Business processes often involve long steps for which synchronous call-and-return style processing is not appropriate. Creating solutions which use asynchronous interactions between components is a challenge, but it is a challenge which is much easier to meet using Service Component Architecture and the BPEL process language. This talk will show how to create solutions using asynchronous services through the use of SCA, with BPEL and Java components. Practical examples will be demonstrated, using the open source Apache Tuscany project.


Asynchronous Composition
Pyounguk Cho, Principal Product Manager, Oracle

Synchronous interaction falls short of many real-world business requirements. It is asynchronous services that can bring out the fullest potential of SOA. Composing services with asynchronous behaviors poses unique challenges and requires systematic considerations around deployment QoS support and management. The speaker will address that with appropriate planning and systematic execution for the items discussed in this presentation, composing asynchronous services in the Web of SOA can open up new possibilities thanks to its richer messaging semantics.

3:30 Break

SCA: Flexible and Agile Composition of Distributed SOA Applications
Mike Edwards, Strategist, Emerging Technologies, IBM

Service Component Architecture is an emerging set of standards backed by strong industry support targeted at building composite applications using service-oriented architecture. The talk will focus on how SCA acts as the foundation for next-generation applications that tie together distributed services. As a way of introducing SCA, this talk will incorporate experiences gained from real-world projects that address many of the critical issues faced when architecting service-oriented applications.


Policy-Enabling the SCA-based SOA
William Barnhill, Software Engineer, Booz Allen Hamilton

This presentation will explain why SCA Policy is necessary in any SCA-based SOA and illustrate the basics of SCA Policy with clear language and examples. Also discussed will be an outline for a method of using SCA Policy and areas of potential research through combing SCA Policy and other standards. Leading existing SCA Policy implementations (both commercial and open source) will also be reviewed.


SCA Programming for the Enterprise Service Bus
Sanjay Patil, Standards Architect, SAP AG

The Service Component Architecture (SCA) standard provides a programming neutral approach for describing the components and assembling them into higher level compositions.

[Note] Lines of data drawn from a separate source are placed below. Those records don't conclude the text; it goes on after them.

(** The header fields of the bytes [b]. *)
Definition read_header (b : list Z) (buf : list Z) (buffSize wp : nat) : Packet :=
  {| Buf := buf; BuffSize := buffSize;
     HopPos := default 0 (b !! 0%nat);
     HopIP := [get_be (slice b 1 5); get_be (slice b 5 9); get_be (slice b 9 13);
               get_be (slice b 13 17)];
     PayloadLen := get_be (slice b 17 19);
     Port := get_be (slice b 19 21);
     Protocol := default 0 (b !! 21%nat);
     Wp := wp |}.

Definition ParseHeader (raw : list Z) : Packet + string :=
  if bool_decide (length raw < HeaderSize)%nat then inr "invalid packet header: length too short"
  else let b := take HeaderSize raw in inl (read_header b b 0 0).

(** [bytes.Reader]: a read at the end of the data fails, also for an empty
    slice; a short read is no error and leaves zeros. *)
Definition reader_Read (r : list Z) (n : nat) : option (list Z * list Z) :=
  match r with
  | [] => None
  | _ => Some (take n r ++ repeat 0 (n - length r), drop n r)
  end.

(** [binary.Read] of [n] bytes. *)
Definition binary_Read (r : list Z) (n : nat) : option (Z * list Z) :=
  if bool_decide (length r < n)%nat then None else Some (get_be (take n r), drop n r).

(** The loop of [Parse]; every turn that goes on consumes at least six bytes. *)
Fixpoint parse_subs (fuel : nat) (r : list Z) : option (list SubPacket) :=
  match fuel with
  | O => None
  | S fuel =>
      match binary_Read r 4 with
      | None => Some []
      | Some (userID, r) =>
          match binary_Read r 2 with
          | None => Some []
          | Some (subLen, r) =>
              match reader_Read r (Z.to_nat subLen) with
              | None => Some []
              | Some (data, r) =>
                  subs ← parse_subs fuel r;
                  Some ({| UserID := userID; Data := data |} :: subs)
              end
          end
      end
  end.

(** [inl (header, subs)] or [inr error]; the loop has enough fuel
    ([parse_subs_total]). *)
Definition Parse (raw : list Z) (bufferSize : nat) : go (Packet * list SubPacket + string) :=
  if bool_decide (length raw < HeaderSize)%nat then Ret (inr "raw data too short")
  else if bool_decide (bufferSize < HeaderSize)%nat then Panic "slice bounds out of range"
  else
    let! buf := copy_at (repeat 0 bufferSize) 0 raw in
    let p := read_header (take HeaderSize buf) buf bufferSize HeaderSize in
    let payloadEnd := TotalBytes p in
    if bool_decide (length raw < payloadEnd)%nat || bool_decide (bufferSize < payloadEnd)%nat
    then Ret (inr "invalid payload length")
    else
      let payload := slice buf HeaderSize payloadEnd in
      Ret (inl (p, default [] (parse_subs (S (length payload)) payload))).

(** ** Big-endian numbers *)
Lemma put_be_length n v : length (put_be n v) = n.
Proof. induction n as [|n IH]; simpl; [done|]. by rewrite IH. Qed.

Lemma put_be_bytes n v : Forall is_byte (put_be n v).
Proof.
  induction n as [|n IH]; simpl; constructor; [|done].
  unfold is_byte, uint8. apply Z.mod_pos_bound. lia.
Qed.

Lemma get_be_go n v acc :
  foldl (λ acc b, acc * 256 + b) acc (put_be n v) =
  acc * 256 ^ Z.of_nat n + v `mod` 256 ^ Z.of_nat n.
Proof.
  revert acc. induction n as [|n IH]; intros acc; simpl.
  { rewrite Z.mod_1_r. lia. }
  rewrite IH. unfold uint8. change (2 ^ 8) with 256.
  rewrite Nat2Z.inj_succ, Z.pow_succ_r, (Z.mul_comm 256 (256 ^ _)) by lia.
  assert (0 < 256 ^ Z.of_nat n) by (apply Z.pow_pos_nonneg; lia).
  rewrite Z.rem_mul_r by lia. lia.
Qed.

Lemma get_put_be n v : 0 ≤ v < 256 ^ Z.of_nat n → get_be (put_be n v) = v.
Proof. intros Hv. unfold get_be. rewrite get_be_go, Z.mod_small by lia. lia. Qed.

(** ** Slices *)
Lemma put_ok buf off bs : (off + length bs ≤ length buf)%nat →
  put buf off bs = Ret (take off buf ++ bs ++ drop (off + length bs) buf).
Proof. intros H. unfold put. by rewrite bool_decide_eq_true_2. Qed.

Lemma copy_at_ok buf off src : (off + length src ≤ length buf)%nat →
  copy_at buf off src = Ret (take off buf ++ src ++ drop (off + length src) buf).
Proof.
  intros H. unfold copy_at. rewrite bool_decide_eq_true_2 by lia.
  rewrite Nat.min_l by lia. by rewrite (take_ge src) by lia.
Qed.

Lemma slice_app_l (a b : list Z) lo hi :
  (hi ≤ length a)%nat → slice (a ++ b) lo hi = slice a lo hi.
Proof.
  intros H. unfold slice. destruct (decide (lo ≤ length a)%nat).
  - rewrite drop_app_le by lia. rewrite take_app_le; [done|]. rewrite length_drop. lia.
  - replace (hi - lo)%nat with O by lia. done.
Qed.

Lemma slice_split (a b c : list Z) lo hi :
  lo = length a → hi = (length a + length b)%nat → slice (a ++ b ++ c) lo hi = b.
Proof.
  intros -> ->. unfold slice. rewrite drop_app_length.
  replace (length a + length b - length a)%nat with (length b) by lia.
  by rewrite take_app_length.
Qed.

(** ** The user packets as bytes *)
Definition encode_sub (s : SubPacket) : list Z :=
  put_be 4 (UserID s) ++ put_be 2 (uint16 (Z.of_nat (length (Data s)))) ++ Data s.

Definition encode (subs : list SubPacket) : list Z := mjoin (encode_sub <$> subs).

Definition sub_ok (s : SubPacket) : Prop :=
  0 ≤ UserID s < 2 ^ 32 ∧ Z.of_nat (length (Data s)) < 2 ^ 16.

(** What arrives: a last user packet without data is dropped, because the
    read at the end of the payload fails. *)
Fixpoint received (subs : list SubPacket) : list SubPacket :=
  match subs with
  | [] => []
  | [s] => if decide (Data s = []) then [] else [s]
  | s :: rest => s :: received rest
  end.

Lemma encode_cons s subs : encode (s :: subs) = encode_sub s ++ encode subs.
Proof. done. Qed.

Lemma encode_snoc subs s : encode (subs ++ [s]) = encode subs ++ encode_sub s.
Proof. unfold encode. rewrite fmap_app, join_app. simpl. by rewrite app_nil_r. Qed.

Lemma encode_sub_length s : length (encode_sub s) = (6 + length (Data s))%nat.
Proof. unfold encode_sub. rewrite !length_app, !put_be_length. lia. Qed.

Lemma binary_Read_put n v rest : 0 ≤ v < 256 ^ Z.of_nat n →
  binary_Read (put_be n v ++ rest) n = Some (v, rest).
Proof.
  intros Hv. assert (∀ a, length a = n → binary_Read (a ++ rest) n = Some (get_be a, rest)) as Ha.
  { intros a <-. unfold binary_Read. rewrite bool_decide_eq_false_2 by (rewrite length_app; lia).
    by rewrite take_app_length, drop_app_length. }
  rewrite Ha by apply put_be_length. by rewrite get_put_be.
Qed.

Lemma parse_subs_encode subs fuel :
  Forall sub_ok subs → (length (encode subs) < fuel)%nat →
  parse_subs fuel (encode subs) = Some (received subs).
Proof.
  intros Hs. revert fuel. induction Hs as [|s subs [Hu Hd] Hs IH]; intros fuel Hfuel.
  { destruct fuel as [|fuel]; [simpl in Hfuel; lia|done]. }
  rewrite encode_cons in *. rewrite length_app, encode_sub_length in Hfuel.
  destruct fuel as [|fuel]; [lia|]. unfold encode_sub. rewrite <-!app_assoc.
  assert (uint16 (Z.of_nat (length (Data s))) = Z.of_nat (length (Data s))) as E16
    by (apply Z.mod_small; lia).
  cbn [parse_subs]. rewrite binary_Read_put by (change (256 ^ Z.of_nat 4) with (2 ^ 32); lia).
  rewrite binary_Read_put by (rewrite E16; change (256 ^ Z.of_nat 2) with (2 ^ 16); lia).
  rewrite E16, Nat2Z.id.
  destruct (decide (Data s = [] ∧ subs = [])) as [[Hds ->]|Hne].
  { rewrite Hds. simpl. by rewrite Hds. }
  unfold reader_Read. destruct (Data s ++ encode subs) as [|b rest] eqn:Hrest.
  { exfalso. apply app_eq_nil in Hrest as [H1 H2]. apply Hne. split; [done|].
    destruct subs as [|s' subs]; [done|]. apply (f_equal length) in H2.
    rewrite encode_cons, length_app, encode_sub_length in H2. simpl in H2. lia. }
  rewrite <-Hrest, take_app_length, drop_app_length, length_app.
  replace (length (Data s) - (length (Data s) + length (encode subs)))%nat with O by lia.
  rewrite app_nil_r, IH by lia. cbn [mbind option_bind].
  f_equal. destruct s as [u d]. simpl in *. destruct subs as [|s' subs]; simpl; [|done].
  destruct (decide (d = [])); [|done]. by exfalso; apply Hne.
Qed.

(** The loop of [Parse] always ends within its fuel. *)
Lemma parse_subs_total fuel r : (length r < fuel)%nat → is_Some (parse_subs fuel r).
Proof.
  revert r. induction fuel as [|fuel IH]; intros r Hr; [lia|]. simpl.
  unfold binary_Read. case_bool_decide as H1; [by eexists|].
  case_bool_decide as H2; [by eexists|].
  unfold reader_Read at 1. destruct (drop 2 (drop 4 r)) as [|b r'] eqn:Hd; [by eexists|].
  destruct (IH (drop (Z.to_nat (get_be (take 2 (drop 4 r)))) (b :: r'))) as [subs ->].
  { rewrite length_drop, <-Hd, !length_drop. lia. }
  by eexists.
Qed.

#[global] Arguments put_be : simpl never.
#[global] Arguments encode : simpl never.

(** ** The packet under construction

    [holds p subs]: the buffer of [p] has its nominal size and the user
    packets [subs] are laid out after the header, up to the write position. *)
Record holds (p : Packet) (subs : list SubPacket) : Prop := {
  h_size : length (Buf p) = BuffSize p;
  h_room : (HeaderSize ≤ BuffSize p)%nat;
  h_wp : Wp p = (HeaderSize + length (encode subs))%nat;
  h_fit : (Wp p ≤ BuffSize p)%nat;
  h_pos : is_byte (HopPos p);
  h_hops : length (HopIP p) = 4%nat ∧ Forall (λ v, 0 ≤ v < 2 ^ 32) (HopIP p);
  h_port : 0 ≤ Port p < 2 ^ 16;
  h_proto : is_byte (Protocol p);
  h_data : slice (Buf p) HeaderSize (Wp p) = encode subs;
  h_subs : Forall (λ s, 0 ≤ UserID s < 2 ^ 32) subs;
}.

In this presentation, the attendees will see how SCA can be leveraged for developing composites for the Enterprise Service Bus. The presentation will focus on three main aspects: Assembly model for SOA characteristics namely protocol switching via bindings and policy; Deployment flexibility by assembling integration logic like transformations, message routing along with Java EE implementations into one application" as a one-unit deployment; and lastly simplicity of configuration by externalizing communication and QoS aspects via declarative model thus providing a separation from low-level technical configuration.


The All-Singing All-Dancing Composite Application
Doug Tidwell, Senior Software Engineer, IBM

This presentation will use a variety of technologies to illustrate a complete flexible business process built on Service Component Architecture (SCA), Service Data Objects (SDO), and Business Process Execution Language (BPEL). All of the technologies are open standards and together make it easier to create, maintain, and manage composite applications more than ever before.